Aim of the task: In the listing below, write out exactly each line from the first through the one containing "[releasekey], [add], ...).".

Available data:

*** Begin section ***

(** * C-Turtle: the turtle command/state engine of CTurtle.hpp

    A shallow embedding of the data model of [src/CTurtle.hpp]
    (SceneObject, PenState, Turtle, TurtleScreen) and of the member
    functions whose bodies the header carries ([setundobuffer], [dot],
    [onkeypress], [onkeyrelease], [presskey], [releasekey], [add], ...).
    Member functions that the header only declares are modelled from the
    specification, each under a comment that says so.

    Conventions.  A [std::list] is a Rocq [list] whose head is [front()]
    and whose last element is [back()].  [unsigned] quantities are [N],
    [int] quantities are [Z].  A [std::map] is a [gmap]. *)

From Stdlib Require Import ZArith NArith List Lia String SpecFloat.
From stdpp Require Import base list gmap.

Local Open Scope Z_scope.

(* ===================================================================== *)
(** ** External collaborators                                            *)
(* ===================================================================== *)

(** The motion commands of [class Turtle], all of which travel to a
    destination transform; [F] is the type of their angle arguments. *)
Module Movement.
Inductive t (F : Type) : Type :=
  | forward (pixels : Z)
  | backward (pixels : Z)
  | right (amt : F)
  | left (amt : F)
  | goTo (x y : Z)
  | setx (x : Z)
  | sety (y : Z)
  | setheading (angle : F)
  | home.
Arguments forward {F} pixels.
Arguments backward {F} pixels.
Arguments right {F} amt.
Arguments left {F} amt.
Arguments goTo {F} x y.
Arguments setx {F} x.
Arguments sety {F} y.
Arguments setheading {F} angle.
Arguments home {F}.
End Movement.

(** [enum ScreenMode]. *)
Inductive ScreenMode : Type := SM_STANDARD | SM_LOGO.

(** Types and operations that the header takes from [Common.hpp],
    [Geometry.hpp], [Color.hpp] and [UserIO.hpp]: they are consumed, not
    implemented, by the engine, and stay abstract here. *)
Class Collaborators := {
  (** [Color], with the named colours the header uses and the value of
      a default-constructed [Color()]. *)
  Color : Type;
  Color_black : Color;
  Color_white : Color;
  Color_default : Color;
  (** [AffineTransform]; [AffineTransform()] is the identity. *)
  AffineTransform : Type;
  AffineTransform_default : AffineTransform;
  (** [Point], and the translation part of a transform. *)
  Point : Type;
  getTranslation : AffineTransform -> Point;
  (** What an [IDrawableGeometry*] points to. *)
  IDrawableGeometry : Type;
  (** [new Line(a, b)] and [new Polygon(points)]. *)
  Line : Point -> Point -> IDrawableGeometry;
  Polygon : list Point -> IDrawableGeometry;
  (** [cturtle::shape("indented triangle")], the default cursor. *)
  shape_indented_triangle : IDrawableGeometry;
  (** The pixel buffer type [Image]; [Image()] is empty. *)
  Image : Type;
  Image_empty : Image;
  (** [float], with the conversion of an integer constant. *)
  float : Type;
  float_of_int : Z -> float;
  (** The transform that a motion command leads to, from the screen
      mode, the angle mode and the current transform: the affine
      transform arithmetic behind the motion commands. *)
  destination :
    Movement.t float -> ScreenMode -> bool -> AffineTransform -> AffineTransform;
  (** The state of the client program that callbacks read and write. *)
  World : Type
}.
(** * A shallow embedding of the storage core of open-tv (src-tauri/src/sql.rs)

    The SQLite store is modelled as four tables of dynamically typed rows.
    Statements are parameterised: a WHERE clause is a list of conditions,
    and each `?` placeholder is bound from the parameter list in order.
    NULL follows SQL's three-valued logic, with [option bool] as the truth
    value (None is NULL). A WHERE clause keeps a row only when it is true.

    The Rust functions become functions in a state/error monad over the
    connection state. A fallible [tx.execute] on a writing statement
    consults [fault]. This is an arbitrary oracle for engine failures
    (I/O errors, a busy database, a full disk), and every theorem
    quantifies over it. *)

From Stdlib Require Import String Ascii ZArith List Bool Lia.
From stdpp Require Import base gmap strings.
Import ListNotations.

Open Scope Z_scope.

(* ------------------------------------------------------------------ *)
(** ** SQL values, rows and tables *)

Inductive sql_value :=
| VNull
| VInt (z : Z)
| VText (s : string).

(** A row maps column names to values; a missing column reads as NULL. *)
Definition row := list (string * sql_value).

Fixpoint col (r : row) (c : string) : sql_value :=
  match r with
  | [] => VNull
  | (c', v) :: r' => if String.eqb c c' then v else col r' c
  end.

Fixpoint set_col (r : row) (c : string) (v : sql_value) : row :=
  match r with
  | [] => [(c, v)]
  | (c', v') :: r' => if String.eqb c c' then (c', v) :: r' else (c', v') :: set_col r' c v
  end.

Inductive table := Tsources | Tchannels | Tgroups | Tchannel_http_headers.

Record db := mkDb {
  sources : list row;
  channels : list row;
  groups : list row;
  channel_http_headers : list row
}.

(** The state a connection sees: the database, [last_insert_rowid],
    whether the pool has a free connection for [get_conn], and the
    connection's [PRAGMA foreign_keys]. sql.rs never sets that pragma, so
    it is the default of the SQLite library the crate is linked with:
    off in a stock SQLite build, on in a build compiled with
    [SQLITE_DEFAULT_FOREIGN_KEYS=1] (rusqlite's bundled SQLite). *)
Record conn := mkConn {
  cdb : db;
  last_insert_rowid : Z;
  conns_available : bool;
  foreign_keys : bool
}.

Definition get_table (d : db) (t : table) : list row :=
  match t with
  | Tsources => sources d
  | Tchannels => channels d
  | Tgroups => groups d
  | Tchannel_http_headers => channel_http_headers d
  end.

Definition set_table (d : db) (t : table) (rs : list row) : db :=
  match t with
  | Tsources => mkDb rs (channels d) (groups d) (channel_http_headers d)
  | Tchannels => mkDb (sources d) rs (groups d) (channel_http_headers d)
  | Tgroups => mkDb (sources d) (channels d) rs (channel_http_headers d)
  | Tchannel_http_headers => mkDb (sources d) (channels d) (groups d) rs
  end.

(** Unique indexes of the schema after the migration in [apply_migrations]:
    the INTEGER PRIMARY KEY [id], [index_source_name],
    [channels_unique (name, url, source_id)], [index_group_unique] and
    [index_channel_http_headers_channel_id]. *)
Definition unique_indexes (t : table) : list (list string) :=
  match t with
  | Tsources => [["id"]; ["name"]]
  | Tchannels => [["id"]; ["name"; "url"; "source_id"]]
  | Tgroups => [["id"]; ["name"; "source_id"]]
  | Tchannel_http_headers => [["id"]; ["channel_id"]]
  end%string.

(* ------------------------------------------------------------------ *)
(** ** Three-valued comparisons *)

Definition sql_eq (a b : sql_value) : option bool :=
  match a, b with
  | VNull, _ | _, VNull => None
  | VInt x, VInt y => Some (Z.eqb x y)
  | VText x, VText y => Some (String.eqb x y)
  | _, _ => Some false
  end.

Definition and3 (a b : option bool) : option bool :=
  match a, b with
  | Some false, _ | _, Some false => Some false
  | Some true, Some true => Some true
  | _, _ => None
  end.

Definition not3 (a : option bool) : option bool := option_map negb a.

Definition or3 (a b : option bool) : option bool :=
  match a, b with
  | Some true, _ | _, Some true => Some true
  | Some false, Some false => Some false
  | _, _ => None
  end.

(** [x IN (v1, ..., vn)]. SQLite allows an empty list. Then IN is false
    even when [x] is NULL. Otherwise IN is true on a match, NULL if no
    element matched but one comparison was NULL, and false if not. *)
Definition sql_in (x : sql_value) (l : list sql_value) : option bool :=
  match l with
  | [] => Some false
  | _ => fold_right (fun v acc => or3 (sql_eq x v) acc) (Some false) l
  end.

(** Two values collide in a unique index only when both are non-NULL and
    equal: SQLite treats NULLs as distinct in a UNIQUE index. *)
Definition index_collides (idx : list string) (r1 r2 : row) : bool :=
  forallb (fun c => match sql_eq (col r1 c) (col r2 c) with Some true => true | _ => false end) idx.
(** * runtipi: system lifecycle and session services

    A shallow embedding of
      - [src/server/services/system/system.service.ts] ([SystemServiceClass]:
        [getVersion], [update], [restart], [status]), and
      - the authentication service ([AuthServiceClass]: [login], [register],
        [me], [logout], [refreshToken], [isConfigured], [changePassword],
        [checkPasswordChangeRequest], [cancelPasswordChangeRequest]),
    together with the collaborators they call ([TipiCache], [TipiConfig],
    [EventDispatcher], [Logger], [fetch], the [semver] package, [uuid]'s
    [v4], [jwt.sign], the Prisma client on the user table of
    [prisma/schema.prisma], and the request file of the password change).

    Asynchronous methods are modelled as computations in a state-and-exception
    monad over a [World] record that holds everything the services can read
    or write. *)

From Stdlib Require Import ZArith NArith Ascii String List Bool Lia.
From Stdlib Require Import DecimalString.
From stdpp Require Import base option gmap strings.
Import ListNotations.

Local Open Scope string_scope.
Local Open Scope nat_scope.

(** ** Data model *)

(** [SYSTEM_STATUS = ['UPDATING', 'RESTARTING', 'RUNNING']]. *)
Inductive SystemStatus := UPDATING | RESTARTING | RUNNING.

#[global] Instance SystemStatus_eq_dec : EqDecision SystemStatus.
Proof. solve_decision. Defined.

(** The part of the object returned by [getConfig()] that the two services
    read: [version], [NODE_ENV], [status] and [jwtSecret]. *)
Record Config := mkConfig {
  version : string;
  NODE_ENV : string;
  status : SystemStatus;
  jwtSecret : string
}.

(** A value thrown by JavaScript code: [new Error(message)] raised by the
    services themselves, a [TypeError] raised by the runtime or by a library,
    and a rejection coming from the network layer. *)
Inductive Exn :=
| Error (message : string)
| TypeError (message : string)
| NetworkError (message : string).

(** One cache record: the stored string and, when the writer passed a TTL,
    the second at which the record stops being visible. *)
Record Entry := mkEntry {
  value : string;
  expires : option nat
}.

(** Everything the services observe or change. [now] is the clock of the
    cache's backing store, in seconds; [requests] is the list of URLs fetched
    so far (oldest first); [events] the events handed to the dispatcher
    (oldest first); [logged] the values passed to [Logger.error]. A call
    takes no time on that clock; time passes between calls ([elapse]). *)
Record World := mkWorld {
  config : Config;
  cache : gmap string Entry;
  now : nat;
  requests : list string;
  events : list string;
  logged : list Exn
}.

Definition with_config (c : Config) (w : World) : World :=
  mkWorld c (cache w) (now w) (requests w) (events w) (logged w).
Definition with_cache (m : gmap string Entry) (w : World) : World :=
  mkWorld (config w) m (now w) (requests w) (events w) (logged w).
Definition with_now (t : nat) (w : World) : World :=
  mkWorld (config w) (cache w) t (requests w) (events w) (logged w).
Definition with_requests (l : list string) (w : World) : World :=
  mkWorld (config w) (cache w) (now w) l (events w) (logged w).
Definition with_events (l : list string) (w : World) : World :=
  mkWorld (config w) (cache w) (now w) (requests w) l (logged w).
Definition with_logged (l : list Exn) (w : World) : World :=
  mkWorld (config w) (cache w) (now w) (requests w) (events w) l.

*** End section ***

Solution to the exercise:
(** * C-Turtle: the turtle command/state engine of CTurtle.hpp

    A shallow embedding of the data model of [src/CTurtle.hpp]
    (SceneObject, PenState, Turtle, TurtleScreen) and of the member
    functions whose bodies the header carries ([setundobuffer], [dot],
    [onkeypress], [onkeyrelease], [presskey], [releasekey], [add], ...).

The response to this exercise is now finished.